On her thirtieth birthday, Laura rose early and took a shower. Afterwards, she wiped the steam off the bathroom mirror and surveyed her body, which she had begun to hate. Not its shape – the reflection she was eyeing was lithe and leggy, a far cry from the chubby teenage Laura Kohn – but what it had come to represent.
Not for nothing had the expression “turn me on” entered the English language, she mused cynically. In the sense in which it was used, there could be no more apt description for the mechanical process Laura’s sex life was.
Like eating when you’re hungry, she thought, putting on the burnt-orange bathrobe that matched her pubic hair. And her transient affaires with women could be likened to a gourmand indulging in a change of diet, she said to herself dispassionately. Nothing more and nothing less.

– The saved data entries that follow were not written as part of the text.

Lemma b64_images_are_encodings_witness :
  ∃ output s,
    get_b64_images module_globals example_world (map_to_list example_file_data)
    = Ok output ∧
    output !! "axial"%string = Some [s] ∧ s ∈ [s] ∧
    ∃ path contents,
      listed (map_to_list example_file_data) path ∧
      files example_world !! path = Some contents ∧
      s = Base64.b64encode contents ∧
      String.length s = (4 * ((length contents + 2) / 3))%nat.
Proof.
  assert (map_Forall (λ _ fpaths,
      Forall (λ path, is_Some (files example_world !! path)) fpaths)
    example_file_data) as Hreadable by compute_done.
  pose proof (get_b64_images_readable example_world example_file_data
                (map_to_list example_file_data) (reflexivity _) Hreadable) as Hok.
  exists (encoded_stack example_world <$> example_file_data),
    (Base64.b64encode [xff; xd8]%byte).
  assert ((encoded_stack example_world <$> example_file_data) !! "axial"%string
          = Some [Base64.b64encode [xff; xd8]%byte]) as Hlook by reflexivity.
  assert (Base64.b64encode [xff; xd8]%byte ∈ [Base64.b64encode [xff; xd8]%byte])
    as Hin by apply list_elem_of_here.
  split; [exact Hok|]. split; [exact Hlook|]. split; [exact Hin|].
  exact (b64_images_are_encodings example_world (map_to_list example_file_data) _
           Hok "axial"%string _ _ Hlook Hin).
Defined.

Lemma stack_viewer_sizes_witness :
  map_to_list example_stack_data ≡ₚ map_to_list example_stack_data ∧
  all_openable example_world (map_to_list example_stack_data) ∧
  ¬ rejected_input example_world (map_to_list example_stack_data) ∧
  ∃ shapes nb_slices,
    call module_globals example_world "1234" (map_to_list example_stack_data) "PNG"
    = Ok (resources example_world
          ++ [viewer_page example_world shapes nb_slices
                (map_to_list example_stack_data) "PNG"]) ∧
    shapes !! "coronal"%string = Some (256, 124) ∧
    nb_slices !! "coronal"%string = Some 1.
Proof.
  assert (all_openable example_world (map_to_list example_stack_data)) as Hopen
    by (unfold all_openable; compute_done).
  assert (¬ rejected_input example_world (map_to_list example_stack_data)) as Hacc.
  { destruct (check_inputs_decides example_world (map_to_list example_stack_data)
                ∅ ∅ Hopen) as [[Hnone _]|[_ Hacc]]; [|exact Hacc].
    vm_compute in Hnone. discriminate Hnone. }
  split; [reflexivity|]. split; [exact Hopen|]. split; [exact Hacc|].
  destruct (stack_viewer_sizes example_world "1234" example_stack_data
              (map_to_list example_stack_data) "PNG" (reflexivity _) Hopen Hacc)
    as (shapes & nb_slices & Hcall & Hstate).
  exists shapes, nb_slices. split; [exact Hcall|].
  destruct (Hstate "coronal"%string) as [-> ->]. by split.
Defined.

That anyone could be bi-sexual if they allowed themselves to be had come as a shock to Laura. Not until the night she got stoned, and bedded, at an all-female party had she believed it possible. Or what certain of her feminist friends who were lesbian had told her. That for them, being so was cerebral, not instinctive; they had chosen to fulfil their sexual needs with women, rather than be what they had previously been – putty in the hands of men.
Laura had never been putty in anyone’s hands, nor did she ever intend to be, she thought, padding barefooted into her kitchen to drink the lemon juice with which she started her day.
“In a good relationship, the other person is as much at your mercy as you are at theirs,” Marianne had declared when Laura had aired that sentiment to her.
Don’t you believe it, Laura had thought. Like every other married woman, Marianne was dependent for her happiness upon her husband – and, Laura had noted, though she and Ralph still seemed devoted to each other, did not seem as happy as she had once. You couldn’t have a committed relationship without being emotionally prey to your partner which was why Laura had never entered into one – with a male or a female.
In Laura’s view, the lesbian couples she visited in their homes were kidding themselves if they thought they had retained their independence. What they had in fact done was swop conventional dependency for an unconventional kind, she ruminated, plugging in her electric coffee-percolator, and by doing so deprived themselves of a woman’s natural right – motherhood – which some of them did not deny they regretted.
Laura heard the mail land on the doormat with a heavier thud than usual but had no need to wonder why. Year in, year out, birthday cards arrived for her from everyone in the family. And nostalgia for home – which was how she still thought of Manchester – arose within her when she opened the envelopes and read all the fond messages.
How could they still think of her as one of them? she asked herself, reading the cards and propping them up on the breakfast bar. She only went home for Rosh Hashanah – and sometimes not even then if it coincided with a magazine assignment abroad. Yet every card was addressed, beneath its sentimental, or funny, verse to “our dear Laura”. As if she was, to her aged and ageing relatives, still the little girl who had been raised in their midst.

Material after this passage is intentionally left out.